- [WHAT IS EXPECTED]: Starting with the first line and ending with the one that holds "[a = clamp(1", retype the entries exactly.
START SUPPLIED ENTRIES
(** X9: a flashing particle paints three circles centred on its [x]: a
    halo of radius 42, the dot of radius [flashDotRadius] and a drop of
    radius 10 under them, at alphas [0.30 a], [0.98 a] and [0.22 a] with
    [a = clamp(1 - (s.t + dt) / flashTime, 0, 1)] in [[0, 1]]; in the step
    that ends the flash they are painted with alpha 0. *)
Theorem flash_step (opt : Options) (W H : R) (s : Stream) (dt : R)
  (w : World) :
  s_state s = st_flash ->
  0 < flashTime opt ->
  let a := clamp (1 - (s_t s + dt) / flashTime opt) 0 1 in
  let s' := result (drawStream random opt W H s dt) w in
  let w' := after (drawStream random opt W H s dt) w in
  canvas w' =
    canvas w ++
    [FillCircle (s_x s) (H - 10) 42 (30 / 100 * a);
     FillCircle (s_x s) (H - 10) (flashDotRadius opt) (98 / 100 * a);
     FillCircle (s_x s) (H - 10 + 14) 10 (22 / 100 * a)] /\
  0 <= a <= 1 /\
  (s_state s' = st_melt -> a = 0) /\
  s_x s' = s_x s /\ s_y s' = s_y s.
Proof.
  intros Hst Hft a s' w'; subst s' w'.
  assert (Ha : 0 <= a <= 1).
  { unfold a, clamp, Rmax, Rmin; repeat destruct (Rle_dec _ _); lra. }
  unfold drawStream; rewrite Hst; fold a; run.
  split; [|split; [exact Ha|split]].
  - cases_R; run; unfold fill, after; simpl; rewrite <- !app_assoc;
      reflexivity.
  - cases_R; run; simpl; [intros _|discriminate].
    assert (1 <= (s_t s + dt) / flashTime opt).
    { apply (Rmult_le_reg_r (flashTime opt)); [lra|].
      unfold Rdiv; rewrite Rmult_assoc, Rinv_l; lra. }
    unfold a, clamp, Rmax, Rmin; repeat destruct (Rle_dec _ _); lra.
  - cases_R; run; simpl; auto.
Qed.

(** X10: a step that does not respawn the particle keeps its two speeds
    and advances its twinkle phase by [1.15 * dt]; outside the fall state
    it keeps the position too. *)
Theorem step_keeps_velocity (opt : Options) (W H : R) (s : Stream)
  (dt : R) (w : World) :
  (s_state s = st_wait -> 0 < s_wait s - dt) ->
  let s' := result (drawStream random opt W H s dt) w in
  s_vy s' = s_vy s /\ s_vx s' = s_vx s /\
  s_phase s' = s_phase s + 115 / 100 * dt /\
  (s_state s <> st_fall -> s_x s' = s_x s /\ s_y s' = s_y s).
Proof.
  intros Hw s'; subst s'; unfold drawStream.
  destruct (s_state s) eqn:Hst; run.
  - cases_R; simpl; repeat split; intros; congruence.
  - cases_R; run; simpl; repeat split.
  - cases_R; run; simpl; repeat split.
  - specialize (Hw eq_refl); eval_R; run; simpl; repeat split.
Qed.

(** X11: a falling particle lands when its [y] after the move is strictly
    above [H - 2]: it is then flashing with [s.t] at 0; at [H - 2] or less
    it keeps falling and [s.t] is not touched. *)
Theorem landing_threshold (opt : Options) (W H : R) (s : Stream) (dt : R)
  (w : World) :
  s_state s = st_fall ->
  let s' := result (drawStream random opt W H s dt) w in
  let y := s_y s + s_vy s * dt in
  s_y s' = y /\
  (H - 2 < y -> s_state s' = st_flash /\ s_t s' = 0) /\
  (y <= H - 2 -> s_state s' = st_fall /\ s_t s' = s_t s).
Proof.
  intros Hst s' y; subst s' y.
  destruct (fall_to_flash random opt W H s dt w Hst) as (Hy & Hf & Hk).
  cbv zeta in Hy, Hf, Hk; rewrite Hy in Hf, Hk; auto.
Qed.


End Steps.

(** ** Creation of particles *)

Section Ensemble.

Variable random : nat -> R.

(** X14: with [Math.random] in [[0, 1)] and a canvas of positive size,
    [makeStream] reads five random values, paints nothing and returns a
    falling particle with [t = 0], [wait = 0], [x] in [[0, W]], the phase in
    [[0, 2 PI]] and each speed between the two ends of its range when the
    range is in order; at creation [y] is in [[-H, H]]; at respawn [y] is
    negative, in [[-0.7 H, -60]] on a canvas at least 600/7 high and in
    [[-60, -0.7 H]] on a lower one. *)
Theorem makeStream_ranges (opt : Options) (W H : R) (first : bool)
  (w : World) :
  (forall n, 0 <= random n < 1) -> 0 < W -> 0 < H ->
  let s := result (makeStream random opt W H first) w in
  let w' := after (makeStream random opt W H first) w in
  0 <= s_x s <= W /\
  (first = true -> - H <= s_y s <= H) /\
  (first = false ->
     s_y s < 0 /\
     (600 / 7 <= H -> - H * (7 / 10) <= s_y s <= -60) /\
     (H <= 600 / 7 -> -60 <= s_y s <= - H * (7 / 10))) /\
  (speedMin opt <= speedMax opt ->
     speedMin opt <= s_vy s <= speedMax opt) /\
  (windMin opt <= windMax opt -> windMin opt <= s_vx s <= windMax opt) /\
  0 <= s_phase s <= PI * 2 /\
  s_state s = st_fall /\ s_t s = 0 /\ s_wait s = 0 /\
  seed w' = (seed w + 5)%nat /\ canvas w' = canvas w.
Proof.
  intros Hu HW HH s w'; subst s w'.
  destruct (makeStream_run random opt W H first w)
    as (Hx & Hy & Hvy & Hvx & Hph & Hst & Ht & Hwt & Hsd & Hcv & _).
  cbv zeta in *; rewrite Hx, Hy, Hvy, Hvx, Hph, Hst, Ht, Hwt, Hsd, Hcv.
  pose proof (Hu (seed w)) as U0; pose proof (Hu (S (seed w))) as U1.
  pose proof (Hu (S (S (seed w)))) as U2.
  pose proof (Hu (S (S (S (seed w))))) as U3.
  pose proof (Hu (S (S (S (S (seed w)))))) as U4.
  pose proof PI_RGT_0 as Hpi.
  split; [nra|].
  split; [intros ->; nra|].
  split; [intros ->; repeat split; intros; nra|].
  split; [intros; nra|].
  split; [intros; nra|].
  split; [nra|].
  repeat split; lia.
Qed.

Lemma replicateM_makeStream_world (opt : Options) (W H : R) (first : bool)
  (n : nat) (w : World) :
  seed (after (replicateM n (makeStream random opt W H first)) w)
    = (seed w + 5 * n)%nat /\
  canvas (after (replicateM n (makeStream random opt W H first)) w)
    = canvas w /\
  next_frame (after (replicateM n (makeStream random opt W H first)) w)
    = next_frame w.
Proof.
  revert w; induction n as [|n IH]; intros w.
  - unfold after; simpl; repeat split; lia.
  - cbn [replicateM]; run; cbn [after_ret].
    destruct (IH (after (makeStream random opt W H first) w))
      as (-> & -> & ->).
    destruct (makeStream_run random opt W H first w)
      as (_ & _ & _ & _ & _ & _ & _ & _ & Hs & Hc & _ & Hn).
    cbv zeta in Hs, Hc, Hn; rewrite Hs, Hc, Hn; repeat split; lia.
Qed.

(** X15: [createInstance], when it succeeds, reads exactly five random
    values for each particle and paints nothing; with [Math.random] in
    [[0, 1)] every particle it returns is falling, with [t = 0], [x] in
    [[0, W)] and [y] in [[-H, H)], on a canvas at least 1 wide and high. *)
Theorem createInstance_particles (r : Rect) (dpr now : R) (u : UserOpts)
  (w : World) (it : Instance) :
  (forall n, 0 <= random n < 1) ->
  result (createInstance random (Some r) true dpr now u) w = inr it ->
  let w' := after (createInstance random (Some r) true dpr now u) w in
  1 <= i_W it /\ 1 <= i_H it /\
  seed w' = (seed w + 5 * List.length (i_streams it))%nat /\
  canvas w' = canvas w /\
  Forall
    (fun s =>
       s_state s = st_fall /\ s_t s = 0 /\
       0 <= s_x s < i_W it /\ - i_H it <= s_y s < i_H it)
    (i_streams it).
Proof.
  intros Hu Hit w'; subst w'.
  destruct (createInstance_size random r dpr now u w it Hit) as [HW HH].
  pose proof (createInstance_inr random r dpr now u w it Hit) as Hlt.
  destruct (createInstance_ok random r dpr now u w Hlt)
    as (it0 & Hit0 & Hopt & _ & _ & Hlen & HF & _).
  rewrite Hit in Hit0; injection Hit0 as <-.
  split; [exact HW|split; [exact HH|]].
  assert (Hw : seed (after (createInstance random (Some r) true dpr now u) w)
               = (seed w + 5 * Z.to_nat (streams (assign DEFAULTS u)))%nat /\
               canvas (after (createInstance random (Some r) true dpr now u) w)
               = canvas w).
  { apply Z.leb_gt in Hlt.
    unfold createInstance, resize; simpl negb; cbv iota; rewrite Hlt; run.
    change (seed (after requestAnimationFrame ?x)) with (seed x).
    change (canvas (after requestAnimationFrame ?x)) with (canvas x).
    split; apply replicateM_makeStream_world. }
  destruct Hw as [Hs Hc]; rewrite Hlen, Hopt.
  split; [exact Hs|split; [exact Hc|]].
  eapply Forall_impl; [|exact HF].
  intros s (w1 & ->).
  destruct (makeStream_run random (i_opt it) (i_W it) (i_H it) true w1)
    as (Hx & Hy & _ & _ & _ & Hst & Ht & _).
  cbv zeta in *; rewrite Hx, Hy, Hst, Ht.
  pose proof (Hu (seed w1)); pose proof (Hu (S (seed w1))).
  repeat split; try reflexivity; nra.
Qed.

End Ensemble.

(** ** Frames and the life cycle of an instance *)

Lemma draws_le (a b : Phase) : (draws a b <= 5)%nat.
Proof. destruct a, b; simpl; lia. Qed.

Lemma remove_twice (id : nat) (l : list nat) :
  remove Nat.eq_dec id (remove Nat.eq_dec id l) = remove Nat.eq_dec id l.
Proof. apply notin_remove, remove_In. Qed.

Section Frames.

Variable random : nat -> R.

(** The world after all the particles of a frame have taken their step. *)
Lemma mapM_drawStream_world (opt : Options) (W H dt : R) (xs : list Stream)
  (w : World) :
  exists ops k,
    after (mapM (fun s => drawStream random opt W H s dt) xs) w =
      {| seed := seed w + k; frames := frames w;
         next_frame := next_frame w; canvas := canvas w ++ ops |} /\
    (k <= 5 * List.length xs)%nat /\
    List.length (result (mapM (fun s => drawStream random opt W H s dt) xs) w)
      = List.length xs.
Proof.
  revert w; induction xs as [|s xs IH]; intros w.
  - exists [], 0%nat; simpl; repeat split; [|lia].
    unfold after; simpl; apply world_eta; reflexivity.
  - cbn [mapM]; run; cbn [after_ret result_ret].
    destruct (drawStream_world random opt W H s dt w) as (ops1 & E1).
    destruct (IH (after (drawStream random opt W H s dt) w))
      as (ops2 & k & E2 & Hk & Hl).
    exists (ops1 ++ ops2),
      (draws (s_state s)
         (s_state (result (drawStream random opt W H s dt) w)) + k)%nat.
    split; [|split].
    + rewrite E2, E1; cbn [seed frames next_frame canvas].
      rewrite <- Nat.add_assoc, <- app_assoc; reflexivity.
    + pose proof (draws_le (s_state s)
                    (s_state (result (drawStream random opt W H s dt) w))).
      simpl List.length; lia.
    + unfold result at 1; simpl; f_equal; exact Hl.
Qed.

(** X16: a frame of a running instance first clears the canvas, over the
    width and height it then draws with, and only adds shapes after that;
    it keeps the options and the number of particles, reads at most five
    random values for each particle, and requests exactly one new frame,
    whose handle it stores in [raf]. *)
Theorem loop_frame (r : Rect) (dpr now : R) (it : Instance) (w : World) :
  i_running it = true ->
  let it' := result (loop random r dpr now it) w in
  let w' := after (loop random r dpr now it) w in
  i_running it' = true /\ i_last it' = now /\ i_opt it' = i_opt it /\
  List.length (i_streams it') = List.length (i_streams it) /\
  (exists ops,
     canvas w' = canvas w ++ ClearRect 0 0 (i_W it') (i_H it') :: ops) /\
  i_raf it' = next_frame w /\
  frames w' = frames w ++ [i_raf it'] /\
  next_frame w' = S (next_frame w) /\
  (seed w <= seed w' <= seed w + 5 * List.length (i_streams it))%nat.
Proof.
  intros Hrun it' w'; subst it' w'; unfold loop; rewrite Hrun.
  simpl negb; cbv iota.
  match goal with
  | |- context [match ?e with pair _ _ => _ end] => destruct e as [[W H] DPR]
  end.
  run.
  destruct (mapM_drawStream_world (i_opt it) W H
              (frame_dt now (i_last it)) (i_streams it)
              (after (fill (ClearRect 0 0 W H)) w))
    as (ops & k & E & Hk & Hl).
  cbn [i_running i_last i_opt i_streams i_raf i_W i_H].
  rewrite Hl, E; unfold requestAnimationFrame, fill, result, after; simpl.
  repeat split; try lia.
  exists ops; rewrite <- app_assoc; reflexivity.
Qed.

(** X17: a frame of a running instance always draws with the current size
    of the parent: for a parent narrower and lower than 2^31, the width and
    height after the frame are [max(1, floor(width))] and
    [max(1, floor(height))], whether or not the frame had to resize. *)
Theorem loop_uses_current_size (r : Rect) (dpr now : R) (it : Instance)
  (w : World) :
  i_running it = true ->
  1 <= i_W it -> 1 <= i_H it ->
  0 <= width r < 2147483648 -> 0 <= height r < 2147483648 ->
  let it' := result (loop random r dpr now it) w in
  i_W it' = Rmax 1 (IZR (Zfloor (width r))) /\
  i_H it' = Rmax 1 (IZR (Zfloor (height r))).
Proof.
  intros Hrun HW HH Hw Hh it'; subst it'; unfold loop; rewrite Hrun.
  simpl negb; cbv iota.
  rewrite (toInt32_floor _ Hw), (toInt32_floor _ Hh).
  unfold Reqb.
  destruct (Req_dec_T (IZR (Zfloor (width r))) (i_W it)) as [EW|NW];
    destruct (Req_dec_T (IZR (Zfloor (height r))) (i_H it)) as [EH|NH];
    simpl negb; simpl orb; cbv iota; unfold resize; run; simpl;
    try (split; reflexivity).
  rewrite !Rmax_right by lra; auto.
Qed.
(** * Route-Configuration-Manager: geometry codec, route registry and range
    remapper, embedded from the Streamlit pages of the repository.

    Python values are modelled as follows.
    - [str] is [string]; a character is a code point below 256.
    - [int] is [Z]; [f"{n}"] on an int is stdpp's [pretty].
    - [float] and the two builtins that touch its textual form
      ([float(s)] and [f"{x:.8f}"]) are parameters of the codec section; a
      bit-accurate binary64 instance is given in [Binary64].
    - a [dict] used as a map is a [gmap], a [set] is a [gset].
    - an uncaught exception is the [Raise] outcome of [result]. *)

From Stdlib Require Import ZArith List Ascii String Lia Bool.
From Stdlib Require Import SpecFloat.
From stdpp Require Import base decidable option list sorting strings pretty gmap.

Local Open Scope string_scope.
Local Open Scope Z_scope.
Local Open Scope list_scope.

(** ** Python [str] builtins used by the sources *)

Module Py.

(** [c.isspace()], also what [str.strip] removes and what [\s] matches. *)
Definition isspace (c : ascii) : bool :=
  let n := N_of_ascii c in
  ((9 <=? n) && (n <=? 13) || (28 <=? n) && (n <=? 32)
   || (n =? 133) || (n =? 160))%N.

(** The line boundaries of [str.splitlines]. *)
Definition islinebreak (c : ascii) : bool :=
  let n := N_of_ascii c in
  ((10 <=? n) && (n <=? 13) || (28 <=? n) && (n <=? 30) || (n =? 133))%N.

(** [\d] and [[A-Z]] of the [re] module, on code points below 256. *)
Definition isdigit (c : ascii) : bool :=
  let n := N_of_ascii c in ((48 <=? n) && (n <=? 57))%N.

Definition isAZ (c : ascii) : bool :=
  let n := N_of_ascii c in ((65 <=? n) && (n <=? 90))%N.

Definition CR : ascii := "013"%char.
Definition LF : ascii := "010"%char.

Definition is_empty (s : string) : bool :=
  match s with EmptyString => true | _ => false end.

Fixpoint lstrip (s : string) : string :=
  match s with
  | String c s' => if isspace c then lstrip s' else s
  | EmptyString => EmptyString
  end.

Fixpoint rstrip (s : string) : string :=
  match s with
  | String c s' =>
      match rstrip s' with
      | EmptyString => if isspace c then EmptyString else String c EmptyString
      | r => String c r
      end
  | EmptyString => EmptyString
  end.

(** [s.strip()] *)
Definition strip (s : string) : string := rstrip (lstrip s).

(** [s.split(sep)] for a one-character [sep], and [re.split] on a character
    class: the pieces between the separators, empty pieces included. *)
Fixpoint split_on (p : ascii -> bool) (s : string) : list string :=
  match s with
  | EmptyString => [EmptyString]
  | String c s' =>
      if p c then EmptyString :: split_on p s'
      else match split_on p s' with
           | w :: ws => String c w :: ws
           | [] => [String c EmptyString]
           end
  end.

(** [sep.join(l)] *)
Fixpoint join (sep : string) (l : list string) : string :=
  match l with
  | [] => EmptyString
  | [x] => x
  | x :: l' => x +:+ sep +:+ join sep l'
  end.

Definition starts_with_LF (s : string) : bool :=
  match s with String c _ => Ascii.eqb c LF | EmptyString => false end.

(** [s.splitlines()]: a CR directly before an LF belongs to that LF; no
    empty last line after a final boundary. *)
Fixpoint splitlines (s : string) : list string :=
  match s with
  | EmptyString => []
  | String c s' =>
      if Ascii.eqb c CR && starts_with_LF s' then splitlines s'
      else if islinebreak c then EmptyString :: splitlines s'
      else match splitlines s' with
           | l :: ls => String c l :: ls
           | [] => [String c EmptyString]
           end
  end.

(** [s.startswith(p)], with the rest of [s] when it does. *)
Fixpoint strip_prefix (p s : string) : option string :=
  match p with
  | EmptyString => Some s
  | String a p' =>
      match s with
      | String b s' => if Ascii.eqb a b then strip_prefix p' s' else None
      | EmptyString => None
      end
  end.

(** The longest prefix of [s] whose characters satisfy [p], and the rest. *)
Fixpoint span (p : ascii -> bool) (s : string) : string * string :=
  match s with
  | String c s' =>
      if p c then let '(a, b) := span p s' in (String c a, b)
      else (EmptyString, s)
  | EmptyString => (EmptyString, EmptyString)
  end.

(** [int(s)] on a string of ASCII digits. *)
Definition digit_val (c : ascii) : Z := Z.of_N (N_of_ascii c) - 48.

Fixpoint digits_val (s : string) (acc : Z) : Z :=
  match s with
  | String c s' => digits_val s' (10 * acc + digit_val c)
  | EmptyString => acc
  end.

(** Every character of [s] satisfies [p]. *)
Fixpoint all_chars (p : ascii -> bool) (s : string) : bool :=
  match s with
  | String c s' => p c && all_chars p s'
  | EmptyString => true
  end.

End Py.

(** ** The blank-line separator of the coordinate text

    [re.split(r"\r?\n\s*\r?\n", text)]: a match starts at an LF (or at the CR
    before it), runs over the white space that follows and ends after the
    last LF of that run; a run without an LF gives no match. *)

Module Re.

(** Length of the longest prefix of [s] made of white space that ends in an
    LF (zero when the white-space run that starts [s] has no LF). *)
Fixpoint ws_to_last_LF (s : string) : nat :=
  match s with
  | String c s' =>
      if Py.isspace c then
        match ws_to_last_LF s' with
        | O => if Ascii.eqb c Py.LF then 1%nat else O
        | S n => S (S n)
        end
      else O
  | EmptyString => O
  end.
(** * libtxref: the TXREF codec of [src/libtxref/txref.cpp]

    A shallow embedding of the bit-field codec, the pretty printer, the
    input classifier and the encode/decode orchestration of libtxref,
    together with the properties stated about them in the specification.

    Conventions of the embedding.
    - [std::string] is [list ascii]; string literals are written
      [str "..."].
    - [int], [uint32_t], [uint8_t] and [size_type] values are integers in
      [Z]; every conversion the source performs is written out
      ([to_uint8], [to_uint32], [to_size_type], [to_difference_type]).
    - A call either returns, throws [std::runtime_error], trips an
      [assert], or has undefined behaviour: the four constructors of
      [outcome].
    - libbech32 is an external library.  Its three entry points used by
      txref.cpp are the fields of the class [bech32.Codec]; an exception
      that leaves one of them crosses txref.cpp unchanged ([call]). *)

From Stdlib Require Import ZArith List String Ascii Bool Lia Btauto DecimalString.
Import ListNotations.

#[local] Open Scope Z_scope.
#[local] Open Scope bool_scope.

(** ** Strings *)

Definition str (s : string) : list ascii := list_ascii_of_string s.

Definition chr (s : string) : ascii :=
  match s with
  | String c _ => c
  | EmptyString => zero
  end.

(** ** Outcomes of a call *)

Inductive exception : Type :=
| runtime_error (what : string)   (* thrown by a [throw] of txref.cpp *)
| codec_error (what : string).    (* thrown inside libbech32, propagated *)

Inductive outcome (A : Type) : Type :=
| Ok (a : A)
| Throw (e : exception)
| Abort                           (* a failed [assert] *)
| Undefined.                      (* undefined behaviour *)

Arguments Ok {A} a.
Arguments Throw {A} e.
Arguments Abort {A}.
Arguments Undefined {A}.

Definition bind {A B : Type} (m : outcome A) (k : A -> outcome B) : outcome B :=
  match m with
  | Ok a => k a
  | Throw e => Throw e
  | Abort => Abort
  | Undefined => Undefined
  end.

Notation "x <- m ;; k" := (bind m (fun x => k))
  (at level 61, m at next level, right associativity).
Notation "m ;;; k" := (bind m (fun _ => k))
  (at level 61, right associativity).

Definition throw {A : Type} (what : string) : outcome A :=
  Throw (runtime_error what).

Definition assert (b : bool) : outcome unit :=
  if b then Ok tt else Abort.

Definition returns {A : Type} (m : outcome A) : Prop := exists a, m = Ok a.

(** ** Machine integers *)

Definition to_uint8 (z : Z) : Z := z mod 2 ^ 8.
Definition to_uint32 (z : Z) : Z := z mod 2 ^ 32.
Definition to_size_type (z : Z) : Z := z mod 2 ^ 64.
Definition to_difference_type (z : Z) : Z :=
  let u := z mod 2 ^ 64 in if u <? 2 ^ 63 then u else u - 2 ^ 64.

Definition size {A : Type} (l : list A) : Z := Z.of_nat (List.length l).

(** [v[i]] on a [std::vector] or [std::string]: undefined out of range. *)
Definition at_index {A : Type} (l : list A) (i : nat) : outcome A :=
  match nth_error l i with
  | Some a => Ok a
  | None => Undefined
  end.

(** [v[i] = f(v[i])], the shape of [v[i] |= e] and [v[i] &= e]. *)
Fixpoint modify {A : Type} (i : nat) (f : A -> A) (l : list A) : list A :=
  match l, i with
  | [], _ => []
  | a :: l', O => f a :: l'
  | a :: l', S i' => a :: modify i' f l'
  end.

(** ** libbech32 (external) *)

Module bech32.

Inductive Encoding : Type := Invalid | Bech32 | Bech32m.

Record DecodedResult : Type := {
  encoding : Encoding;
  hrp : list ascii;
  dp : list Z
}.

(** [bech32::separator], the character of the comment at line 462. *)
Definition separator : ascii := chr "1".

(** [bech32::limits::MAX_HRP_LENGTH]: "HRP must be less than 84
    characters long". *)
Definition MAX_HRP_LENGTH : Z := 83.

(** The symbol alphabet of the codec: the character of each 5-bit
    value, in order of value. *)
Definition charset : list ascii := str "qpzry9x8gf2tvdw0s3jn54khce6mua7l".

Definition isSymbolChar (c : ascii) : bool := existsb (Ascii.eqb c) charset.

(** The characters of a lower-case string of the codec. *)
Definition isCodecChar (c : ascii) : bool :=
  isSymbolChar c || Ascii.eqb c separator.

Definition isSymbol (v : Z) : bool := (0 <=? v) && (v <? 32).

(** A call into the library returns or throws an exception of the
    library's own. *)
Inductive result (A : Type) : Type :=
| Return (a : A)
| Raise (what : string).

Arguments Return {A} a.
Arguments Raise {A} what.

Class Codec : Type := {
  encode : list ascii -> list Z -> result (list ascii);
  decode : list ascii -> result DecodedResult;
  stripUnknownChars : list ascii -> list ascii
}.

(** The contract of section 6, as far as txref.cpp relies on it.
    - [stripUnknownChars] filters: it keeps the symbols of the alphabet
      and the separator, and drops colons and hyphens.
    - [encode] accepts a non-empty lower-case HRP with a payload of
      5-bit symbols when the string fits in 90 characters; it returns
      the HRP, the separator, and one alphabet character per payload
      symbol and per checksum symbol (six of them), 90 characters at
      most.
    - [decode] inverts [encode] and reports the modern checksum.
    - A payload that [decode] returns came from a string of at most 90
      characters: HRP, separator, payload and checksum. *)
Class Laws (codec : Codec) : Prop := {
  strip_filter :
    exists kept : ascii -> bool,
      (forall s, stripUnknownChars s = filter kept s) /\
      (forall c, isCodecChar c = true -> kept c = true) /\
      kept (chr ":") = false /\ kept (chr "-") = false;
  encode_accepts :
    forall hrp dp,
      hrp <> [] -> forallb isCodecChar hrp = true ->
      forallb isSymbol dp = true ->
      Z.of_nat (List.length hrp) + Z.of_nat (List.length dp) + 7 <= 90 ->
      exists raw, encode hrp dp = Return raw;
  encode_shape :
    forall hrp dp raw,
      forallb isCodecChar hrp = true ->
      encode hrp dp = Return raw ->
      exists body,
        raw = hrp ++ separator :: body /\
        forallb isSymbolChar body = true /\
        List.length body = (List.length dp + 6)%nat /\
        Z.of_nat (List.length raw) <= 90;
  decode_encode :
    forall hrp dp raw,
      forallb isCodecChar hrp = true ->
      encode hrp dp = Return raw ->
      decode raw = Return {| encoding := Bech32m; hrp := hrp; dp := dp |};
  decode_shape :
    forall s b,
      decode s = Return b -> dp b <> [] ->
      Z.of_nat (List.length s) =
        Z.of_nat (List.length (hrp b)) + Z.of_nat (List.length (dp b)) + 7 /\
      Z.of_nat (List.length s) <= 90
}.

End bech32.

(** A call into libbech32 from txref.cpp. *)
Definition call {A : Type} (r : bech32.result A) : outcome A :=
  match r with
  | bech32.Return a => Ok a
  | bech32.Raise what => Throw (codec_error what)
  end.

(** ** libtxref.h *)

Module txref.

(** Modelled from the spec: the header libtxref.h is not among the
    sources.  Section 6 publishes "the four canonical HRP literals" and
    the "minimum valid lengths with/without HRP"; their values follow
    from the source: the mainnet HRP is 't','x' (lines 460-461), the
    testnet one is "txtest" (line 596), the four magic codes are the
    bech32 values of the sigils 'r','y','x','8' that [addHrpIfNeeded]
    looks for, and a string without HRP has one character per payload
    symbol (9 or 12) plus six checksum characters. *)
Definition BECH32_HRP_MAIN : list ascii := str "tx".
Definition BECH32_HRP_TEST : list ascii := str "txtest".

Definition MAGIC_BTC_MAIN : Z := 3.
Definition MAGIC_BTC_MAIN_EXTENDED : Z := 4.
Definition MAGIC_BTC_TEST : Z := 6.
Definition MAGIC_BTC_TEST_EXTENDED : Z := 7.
END SUPPLIED ENTRIES
- [YOUR RESPONSE]:
(** X9: a flashing particle paints three circles centred on its [x]: a
    halo of radius 42, the dot of radius [flashDotRadius] and a drop of
    radius 10 under them, at alphas [0.30 a], [0.98 a] and [0.22 a] with
    [a = clamp(1 - (s.t + dt) / flashTime, 0, 1)] in [[0, 1]]; in the step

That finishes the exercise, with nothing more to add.